* Exercise objective *
Would you transcribe the data word for word?

----

(** The buckets below a height bucket are height-channel buckets. *)
Lemma height_child db0 X st db h k :
  nrel ns db0 X st db -> is_u32 h -> has db (pfx :: height_dir h ++ [k]) = true ->
  exists cp, OutPoint_ok cp /\ k = writeOutpoint cp.
Proof.
  intros H Hh Hhas. destruct (nr_dirs _ _ _ _ _ H _ Hhas) as (l & Hl & [q E] & _).
  destruct l; simpl in *; destruct_and?; path_inv; eauto.
Qed.

(** ** Pruning *)

(** Every height-channel bucket at [h] holds an output, so the check of
    [pruneHeight] fails exactly when the height is still live. *)
Lemma pruneHeight_check db0 X st db h es :
  nrel ns db0 X st db -> is_u32 h -> (forall cp, ~ X (hchan_dir h cp)) ->
  lists db (pfx :: height_dir h) es ->
  let check := fun (chanBytes : bytes) (v : option bytes) =>
    match v with
    | Some _ => mret tt
    | None =>
        hghtChanBucket ← b_Bucket (pfx :: height_dir h) chanBytes;
        match hghtChanBucket with
        | None => tx_fail (ErrNew "unable to find height-channel bucket")
        | Some hghtChanBucket => isBucketEmpty hghtChanBucket
        end
    end in
  tx_iter (fun kv => check kv.1 kv.2) es db
  = if live st h then Err errBucketNotEmpty else Ok (tt, db).
Proof.
  intros H Hh HX [Ho Hb] check.
  assert (forall k v, (k, v) ∈ es ->
            check k v db = match v with Some _ => Ok (tt, db) | None => Err errBucketNotEmpty end) as Hck.
  { intros k [v|] Hin; [done|]. apply Hb in Hin as Hhas. simpl.
    unfold mbind, tx_bind, b_Bucket. pose proof Hhas as [c Hc]%has_true. rewrite Hc.
    destruct (height_child _ _ _ _ _ _ H Hh Hhas) as (cp & Hcp & ->).
    destruct (hchan_nonempty _ _ _ _ _ _ H Hh Hcp (HX cp) Hhas) as (c' & op & [i Hi]).
    destruct (isBucketEmpty_cases db _ (nr_wf _ _ _ _ _ H) Hhas) as [[_ He]|[-> _]]; [|done].
    destruct (He (out_key c' op)) as [He' _].
    change (obs db (pfx :: hchan_dir h cp) (out_key c' op) = None) in He'.
    by rewrite (nrel_obs_idx _ _ _ _ _ _ _ _ _ H Hi) in He'. }
  destruct (tx_iter_checks (fun kv => check kv.1 kv.2) es db errBucketNotEmpty)
    as [[-> Hall]|[-> ([k v] & Hin & He)]].
  - intros [k v] Hin. cbn [fst snd]. rewrite (Hck k v Hin). destruct v; auto.
  - destruct (live st h) eqn:L; [|done]. apply live_true in L as (cp & c & op & Hs).
    assert (has db ((pfx :: height_dir h) ++ [writeOutpoint cp]) = true) as Hin%Hb.
    { eapply (nrel_justified _ _ _ _ _ (hchan_dir h cp) H). exists (LIdx h cp c op). split; [done|]. by exists []. }
    pose proof (Hall _ Hin) as He. cbn [fst snd] in He. by rewrite (Hck _ _ Hin) in He.
  - cbn [fst snd] in He. rewrite (Hck k v Hin) in He. destruct v; [done|].
    apply Hb in Hin. destruct (height_child _ _ _ _ _ _ H Hh Hin) as (cp & Hcp & ->).
    destruct (hchan_nonempty _ _ _ _ _ _ H Hh Hcp (HX cp) Hin) as (c' & op & Hi).
    assert (live st h = true) as ->; [|done]. apply live_true. eauto.
Qed.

----

* Output for this task *
(** The buckets below a height bucket are height-channel buckets. *)
Lemma height_child db0 X st db h k :
  nrel ns db0 X st db -> is_u32 h -> has db (pfx :: height_dir h ++ [k]) = true ->
  exists cp, OutPoint_ok cp /\ k = writeOutpoint cp.
Proof.
  intros H Hh Hhas. destruct (nr_dirs _ _ _ _ _ H _ Hhas) as (l & Hl & [q E] & _).
  destruct l; simpl in *; destruct_and?; path_inv; eauto.
Qed.

(** ** Pruning *)

(** Every height-channel bucket at [h] holds an output, so the check of
    [pruneHeight] fails exactly when the height is still live. *)
Lemma pruneHeight_check db0 X st db h es :
  nrel ns db0 X st db -> is_u32 h -> (forall cp, ~ X (hchan_dir h cp)) ->
  lists db (pfx :: height_dir h) es ->
  let check := fun (chanBytes : bytes) (v : option bytes) =>
    match v with
    | Some _ => mret tt
    | None =>
        hghtChanBucket ← b_Bucket (pfx :: height_dir h) chanBytes;
        match hghtChanBucket with
        | None => tx_fail (ErrNew "unable to find height-channel bucket")
        | Some hghtChanBucket => isBucketEmpty hghtChanBucket
        end
    end in
  tx_iter (fun kv => check kv.1 kv.2) es db
  = if live st h then Err errBucketNotEmpty else Ok (tt, db).
Proof.
  intros H Hh HX [Ho Hb] check.
  assert (forall k v, (k, v) ∈ es ->
            check k v db = match v with Some _ => Ok (tt, db) | None => Err errBucketNotEmpty end) as Hck.
  { intros k [v|] Hin; [done|]. apply Hb in Hin as Hhas. simpl.
    unfold mbind, tx_bind, b_Bucket. pose proof Hhas as [c Hc]%has_true. rewrite Hc.
    destruct (height_child _ _ _ _ _ _ H Hh Hhas) as (cp & Hcp & ->).
    destruct (hchan_nonempty _ _ _ _ _ _ H Hh Hcp (HX cp) Hhas) as (c' & op & [i Hi]).
    destruct (isBucketEmpty_cases db _ (nr_wf _ _ _ _ _ H) Hhas) as [[_ He]|[-> _]]; [|done].
    destruct (He (out_key c' op)) as [He' _].
    change (obs db (pfx :: hchan_dir h cp) (out_key c' op) = None) in He'.
    by rewrite (nrel_obs_idx _ _ _ _ _ _ _ _ _ H Hi) in He'. }
  destruct (tx_iter_checks (fun kv => check kv.1 kv.2) es db errBucketNotEmpty)
    as [[-> Hall]|[-> ([k v] & Hin & He)]].
  - intros [k v] Hin. cbn [fst snd]. rewrite (Hck k v Hin). destruct v; auto.
  - destruct (live st h) eqn:L; [|done]. apply live_true in L as (cp & c & op & Hs).
    assert (has db ((pfx :: height_dir h) ++ [writeOutpoint cp]) = true) as Hin%Hb.
    { eapply (nrel_justified _ _ _ _ _ (hchan_dir h cp) H). exists (LIdx h cp c op). split; [done|]. by exists []. }
    pose proof (Hall _ Hin) as He. cbn [fst snd] in He. by rewrite (Hck _ _ Hin) in He.
  - cbn [fst snd] in He. rewrite (Hck k v Hin) in He. destruct v; [done|].
    apply Hb in Hin. destruct (height_child _ _ _ _ _ _ H Hh Hin) as (cp & Hcp & ->).
    destruct (hchan_nonempty _ _ _ _ _ _ H Hh Hcp (HX cp) Hin) as (c' & op & Hi).
    assert (live st h = true) as ->; [|done]. apply live_true. eauto.
Qed.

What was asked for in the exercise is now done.